Credit: NPG

The identification of the causative agent of a disease remains a fundamental premise in the field of infectious disease research and epidemiology. Originally, Koch's postulates proposed criteria to link a specific microorganism to a particular disease, and with great advances at the genetic, molecular and microbial community levels, the revised molecular version aimed to provide guidelines to identify particular genes that are involved in bacterial virulence1, and, more recently, dysbiosis has been implicated in disease causation. However, whether from bacterial isolates or complex microbial populations, the organism or organisms that are associated with disease need to be taxonomically identified.

Classic clinical diagnostics based on phenotypic and biochemical properties yielded PCR-based methods, which, in turn, were outcompeted by 16S rRNA sequencing2, a technique that has dominated the field in recent years. With the recent outpour of whole-genome sequences, methods that looked at the similarity over the entire sequence were developed, which either rely on k-mer counts or string matching. These are computationally challenging, because of the large volumes of sequence data.

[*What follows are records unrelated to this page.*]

(* ===== verification/DbEvents.v ===== *)
(** * Events of the base database
    (src/base_db_listener.cc, and of src/db_impl.cc: [OnFlushCompleted],
    [OnCompactionCompleted], [GetIntProperty], [SetBGError])

    When the base database has flushed or compacted, Titan reads from the table
    properties how many blob bytes the written and the dropped SST files refer
    to, and updates the discardable sizes of the blob files with the difference.
    The handlers hold the database mutex while they change anything. *)

From S2P Require Import Prelude Rocks Options Stats Util BlobFormat Env BlobFileBuilder BlobFileReader VersionEdit BlobStorage StorageInv EditCollector BlobFileSet ApplyInv ManifestReplay Scheduler BlobFileSizeCollector RangeMerge.

(** Of [FlushJobInfo] and [CompactionJobInfo], what Titan reads. *)
Record FlushJobInfo := MkFlushJobInfo {
  fji_cf_id : Z;
  fji_properties : UserCollectedProperties
}.

Record CompactionJobInfo := MkCompactionJobInfo {
  cji_status : Status;
  cji_cf_id : Z;
  cji_input_files : list string;
  cji_output_files : list string;
  cji_table_properties : gmap string UserCollectedProperties;
  cji_output_level : Z
}.

(** ** The sizes of a compaction *)

Section calc.
Context `{Coding}.

(** The differences by blob file, and the blob files the outputs and the inputs
    refer to. *)
Record BlobSizes := MkBlobSizes {
  blob_files_size_diff : gmap Z Z;
  bz_outputs : gset Z;
  bz_inputs : gset Z
}.

(** One entry of a table property. The product is computed in [uint64_t] and
    stored in [int64_t]. *)
Definition calc_entry (coefficient : Z) (output : bool) (z : BlobSizes) (bfs : Z * Z) : BlobSizes :=
  MkBlobSizes
    (match blob_files_size_diff z !! bfs.1 with
     | None => <[bfs.1 := wrap_i64 (coefficient * bfs.2)]> (blob_files_size_diff z)
     | Some v => <[bfs.1 := wrap_i64 (v + coefficient * bfs.2)]> (blob_files_size_diff z)
     end)
    (if output then
       (if bool_decide (bfs.1 ∈ bz_inputs z) then bz_outputs z else {[bfs.1]} ∪ bz_outputs z)
     else bz_outputs z)
    (if output then bz_inputs z else {[bfs.1]} ∪ bz_inputs z).

(** One SST file; without a property, or with one that does not decode, it
    counts nothing. *)
Definition calc_file (props : gmap string UserCollectedProperties) (coefficient : Z) (output : bool)
    (z : BlobSizes) (file : string) : BlobSizes :=
  match props !! file ≫= (.!! kPropertiesName) with
  | None => z
  | Some property =>
      match decode_sizes property ∅ with
      | (false, _) => z
      | (true, sizes) => foldl (calc_entry coefficient output) z (ordered_iter sizes)
      end
  end.

Definition calc_bfs (props : gmap string UserCollectedProperties) (files : list string)
    (coefficient : Z) (output : bool) (z : BlobSizes) : BlobSizes :=
  foldl (calc_file props coefficient output) z files.

Definition calc_sizes (info : CompactionJobInfo) : BlobSizes :=
  calc_bfs (cji_table_properties info) (cji_output_files info) 1 true
    (calc_bfs (cji_table_properties info) (cji_input_files info) (-1) false
       (MkBlobSizes ∅ ∅ ∅)).
End calc.

Section events.
Context `{Coding} `{Compressors} `{E : Env} `{BC : Cache bytes} `{FC : !Cache BlobFileReader}
        `{UnorderedIter} `{!ManifestIO}.

(** The state of [TitanDBImpl] the events use; [t_jobs] counts the calls of
    [Env::Schedule], and [pending_outputs] has the blob files being written. *)
Record TitanDBImpl := MkTitanDBImpl {
  t_options : TitanDBOptions;
  t_sys : Sys;
  t_sched : Scheduler;
  t_jobs : nat;
  block_for_size : bool;
  bg_error : Status;
  has_bg_error : bool;
  pending_outputs : gset Z
}.

Definition with_sys (sys : Sys) (db : TitanDBImpl) : TitanDBImpl :=
  MkTitanDBImpl (t_options db) sys (t_sched db) (t_jobs db) (block_for_size db) (bg_error db)
    (has_bg_error db) (pending_outputs db).

Definition with_shared (sh : Shared) (sys : Sys) : Sys := MkSys (sys_set sys) sh (sys_fs sys).

(** [SetBGError]; [listeners] is what the listeners make of the error. *)
Definition SetBGError (listeners : Status -> Status) (s : Status) (db : TitanDBImpl)
    : Status * TitanDBImpl :=
  if status_ok s then (s, db)
  else
    let bg_err := listeners s in
    (bg_err,
     if status_ok bg_err then db
     else MkTitanDBImpl (t_options db) (t_sys db) (t_sched db) (t_jobs db) (block_for_size db)
            bg_err true (pending_outputs db)).

(** [GetIntProperty] of a column family; [base] is the base database's. *)
Definition GetIntProperty (base : string -> option Z) (cf_id : Z) (property : string)
    (db : TitanDBImpl) : option Z :=
  let s := stats ← sh_stats (sys_shared (t_sys db)); internal ← stats !! cf_id;
           TitanInternalStats_GetIntProperty property internal in
  match s with Some v => Some v | None => base property end.

(** [AddToGCQueue] followed by [MaybeScheduleGC]. *)
Definition request_gc (cf_id : Z) (db : TitanDBImpl) : TitanDBImpl :=
  let '(s, n) := MaybeScheduleGC (t_options db) (AddToGCQueue cf_id (t_sched db)) in
  MkTitanDBImpl (t_options db) (t_sys db) s (t_jobs db + n) (block_for_size db) (bg_error db)
    (has_bg_error db) (pending_outputs db).

(** ** Flush *)

(** The discardable bytes a flush adds to a file of which its SST file refers to
    [size] bytes; [uint64_t] arithmetic. *)
Definition flush_discardable (m : BlobFileMeta) (size : Z) : Z :=
  if discardable_size m =? 0
  then file_size m -u64 size -u64 kBlobHeaderSize -u64 kBlobFooterSize
  else wrap64 (- size).

(** The assertions of the loop's body about a file, which a debug build checks:
    those of [AddDiscardableSize], and that a sorted file has no discardable
    bytes. *)
Definition flush_asserts (m : BlobFileMeta) (size : Z) : bool :=
  let d := flush_discardable m size in
  AddDiscardableSize_assert d m
  && (if file_type m =? kSorted then discardable_size (AddDiscardableSize d m) =? 0 else true).

(** One blob file; the statistics lose the sum so far each time. As in a release
    build, the assertions are not checked. *)
Definition flush_file (cf_id : Z) (bs : BlobStorage) (st : Shared * Z) (f : Z * Z) : Shared * Z :=
  let '(sh, delta) := st in
  match bs_FindFile f.1 bs with
  | None => st
  | Some file =>
      let discardable := flush_discardable (deref (sh_heap sh) file) f.2 in
      let delta := delta +u64 discardable in
      let stats := SubStats (sh_stats sh) cf_id LIVE_BLOB_SIZE delta in
      let h := heap_call (fun m => FileStateTransit FileEvent.kFlushCompleted
                                     (AddDiscardableSize discardable m)) file (sh_heap sh) in
      (set_heap h (set_stats stats sh), delta)
  end.

(** [OnFlushCompleted]. A property that does not decode and a column family that
    is not there are logged and fail an assertion; in a release build the entries
    decoded so far are used in the first case, and the handler returns in the
    second. *)
Definition OnFlushCompleted (info : FlushJobInfo) (db : TitanDBImpl) : TitanDBImpl :=
  match fji_properties info !! kPropertiesName with
  | None => db
  | Some property =>
      let '(_, blob_files_size) := decode_sizes property ∅ in
      match GetBlobStorage (fji_cf_id info) (sys_set (t_sys db)) with
      | None => db
      | Some bs =>
          let '(sh, _) := foldl (flush_file (fji_cf_id info) bs) (sys_shared (t_sys db), 0)
                            (ordered_iter blob_files_size) in
          with_sys (with_shared sh (t_sys db)) db
      end
  end.

(** ** Compaction *)

(** The loop over the outputs; [false] when a file is missing. *)
Fixpoint complete_outputs (bs : BlobStorage) (outputs : list Z) (h : heap) : bool * heap :=
  match outputs with
  | [] => (true, h)
  | n :: outputs =>
      match bs_FindFile n bs with
      | None => (false, h)
      | Some file =>
          complete_outputs bs outputs
            (heap_call (FileStateTransit FileEvent.kCompactionCompleted) file h)
      end
  end.

(** What the loop over the differences builds. *)
Record Compacted := MkCompacted {
  co_shared : Shared;
  co_delta : Z;
  co_edit : VersionEdit;
  co_files : list loc;
  co_mark : Z
}.

(** A file whose sorted runs are counted. *)
Definition counts_in_runs (cf : TitanCFOptions) (m : BlobFileMeta) : bool :=
  (file_type m =? kSorted) && (num_levels (cf_base cf) - 2 <=? file_level m).

(** One difference of the loop of [OnCompactionCompleted]. [seq] is the base
    database's latest sequence number. *)
Definition compact_file (cf_id : Z) (cf : TitanCFOptions) (seq : Z) (count_sorted_run : bool)
    (bs : BlobStorage) (c : Compacted) (bfs : Z * Z) : Compacted :=
  let sh := co_shared c in
  match bs_FindFile bfs.1 bs with
  | None => c
  | Some file =>
      if 0 <=? bfs.2 then
        if count_sorted_run && counts_in_runs cf (deref (sh_heap sh) file)
        then MkCompacted sh (co_delta c) (co_edit c) (co_files c ++ [file]) (co_mark c)
        else c
      else
        let m0 := deref (sh_heap sh) file in
        let delta := if is_obsolete m0 then co_delta c else co_delta c +u64 - bfs.2 in
        let m := AddDiscardableSize (wrap64 (- bfs.2)) m0 in
        let before := GetDiscardableRatioLevel m0 in
        let after := GetDiscardableRatioLevel m in
        let stats :=
          if bool_decide (before = after) then sh_stats sh
          else SubStats (AddStats (sh_stats sh) cf_id after 1) cf_id before 1 in
        let h := heap_call (AddDiscardableSize (wrap64 (- bfs.2))) file (sh_heap sh) in
        let sh := set_heap h (set_stats stats sh) in
        if level_merge cf then
          if NoLiveData m && (file_type m =? kSorted) then
            MkCompacted sh delta (DeleteBlobFile (file_number m) seq (co_edit c)) (co_files c)
              (co_mark c)
          else
            let need_gc := (file_type m =? kSorted)
                           && double_ltb (blob_file_discardable_ratio cf) (GetDiscardableRatio m) in
            let mark := if need_gc && negb (bool_decide (file_state m = FileState.kToGC))
                        then co_mark c + 1 else co_mark c in
            let h := if need_gc then heap_call (FileStateTransit FileEvent.kNeedGC) file h else h in
            MkCompacted (set_heap h sh) delta (co_edit c)
              (if count_sorted_run && counts_in_runs cf m then co_files c ++ [file]
               else co_files c) mark
        else MkCompacted sh delta (co_edit c) (co_files c) (co_mark c)
  end.

(** [(uint64_t)(100 + 100 * blob_file_discardable_ratio) << 30]. *)
Definition wisc_gc_size (cf : TitanCFOptions) : Z :=
  wrap64 (Z.shiftl (double_trunc (double_add (double_of_Z 100)
            (double_mul (double_of_Z 100) (blob_file_discardable_ratio cf)))) 30).

(** The end of [OnCompactionCompleted]: block writers or let them go on, and ask
    for a collection. *)
Definition maybe_request_gc (base : string -> option Z) (cf_id : Z) (cf : TitanCFOptions)
    (db : TitanDBImpl) : result TitanDBImpl :=
  let total_size := default 0 (GetIntProperty base 0 "rocksdb.titandb.live-blob-file-size" db) in
  let wisc_gc := negb (level_merge cf) && (total_size >? wisc_gc_size cf) in
  let bg_gc := level_merge cf && sep_before_flush (t_options db) in
  let block := if block_write_size (t_options db) >? 0
               then total_size >? block_write_size (t_options db) else block_for_size db in
  let db := MkTitanDBImpl (t_options db) (t_sys db) (t_sched db) (t_jobs db) block (bg_error db)
              (has_bg_error db) (pending_outputs db) in
  if negb (wisc_gc || bg_gc) then Ok db
  else
    let sys := t_sys db in
    match GetBlobStorage cf_id (sys_set sys) with
    | None => Ok db
    | Some bs =>
        let '(n, bs) := ComputeGCScore (sh_heap (sys_shared sys)) bs in
        let vs := with_cfs (<[cf_id := bs]> (column_families (sys_set sys))) (sys_set sys) in
        let db := with_sys (MkSys vs (sys_shared sys) (sys_fs sys)) db in
        if blob_file_target_size cf =? 0 then Fault
        else if (n >? Z.shiftl 1 30 / blob_file_target_size cf) || block
        then Ok (request_gc cf_id db) else Ok db
    end.

(** [OnCompactionCompleted]. The edit keeps the default column family id. *)
Definition OnCompactionCompleted (base : string -> option Z) (seq : Z) (info : CompactionJobInfo)
    (db : TitanDBImpl) : result TitanDBImpl :=
  if negb (status_ok (cji_status info)) then Ok db
  else
    let z := calc_sizes info in
    let cf_id := cji_cf_id info in
    let sys := t_sys db in
    match GetBlobStorage cf_id (sys_set sys) with
    | None => Ok db
    | Some bs =>
        let cf := bs_cf_options bs in
        let '(found, h) :=
          complete_outputs bs (ordered_elements (bz_outputs z)) (sh_heap (sys_shared sys)) in
        let sh := set_heap h (sys_shared sys) in
        if negb found then Ok (with_sys (with_shared sh sys) db)
        else
          let count_sorted_run :=
            level_merge cf && range_merge cf
            && (num_levels (cf_base cf) - 2 <=? cji_output_level info) in
          let c := foldl (compact_file cf_id cf seq count_sorted_run bs)
                     (MkCompacted sh 0 VersionEdit_default [] 0)
                     (ordered_iter (blob_files_size_diff z)) in
          let sh := co_shared c in
          let sh := set_stats (SubStats (sh_stats sh) cf_id LIVE_BLOB_SIZE (co_delta c)) sh in
          let sys := with_shared sh sys in
          if level_merge cf then
            let* (_, sys) := LogAndApply (co_edit c) sys in
            let '(h, _) := MarkFileIfNeedMerge (co_files c) (max_sorted_runs cf)
                             (sh_heap (sys_shared sys)) in
            let sys := with_shared (set_heap h (sys_shared sys)) sys in
            maybe_request_gc base cf_id cf (with_sys sys db)
          else maybe_request_gc base cf_id cf (with_sys sys db)
    end.
End events.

This issue was recently addressed using Mash3, which is a toolkit that implements the MinHash technique to reduce large sequence sets to compressed sketch representations. MinHash was originally developed to quickly estimate the similarity between two datasets, and has been used in several areas of computer science; for example, in web search engines (remember AltaVista?) for the determination of very similar webpages and their removal from search results.

Mash can rapidly match genome sequences to a RefSeq sketch, both from raw reads and assemblies. Furthermore, reference sketches can be defined by a user, which enables tailored searches. Novel and useful features of Mash include a significance test to account for chance matches and the Mash distance metric, which estimates the mutation rate between two sequences directly from their MinHash sketches and which correlates with the average nucleotide identity (ANI), an alignment-based metric. An ANI of 95% is currently accepted as a threshold to assign strains to the same species based on core genomic sequences. The authors determined that this is equivalent to a Mash distance of 0.05 for Escherichia coli, which indicates the potential application of Mash for taxonomic assignment.

This application is further demonstrated by the authors by the progress towards strain-level identification. Although much work is required in this respect, Mash offers a tantalising glimpse into the scale and speed that could be applied for the identification of pathogenic lineages. A hybrid approach of quick binning, through Mash, into species, with finer-scale comparisons between similar lineages would enable a much faster identification of genomic distance for outbreak analysis and global surveillance. Another application could address the untangling of mixed samples in microbial genomic sequencing projects: comparing reads to reference sketches could fine-tune sequence data filtering prior to phylogenetic inference.

Mash can also cluster metagenomic sequences, with the potential for future metagenomic sequence classification. This could lead to its application for the culture-independent identification of pathogens from clinical samples, which would enable the identification of multiple pathogenic species and/or strains simultaneously.

Although every method has its limitations, the development of Mash represents an important step the towards rapid, scalable binning of sequences into boundaries that are represented by reference sequences. However, species designations and genetic distance are not always perfectly correlated, and the issue of whether these species boundaries are consistent with realistic biological boundaries is a topic for another discussion.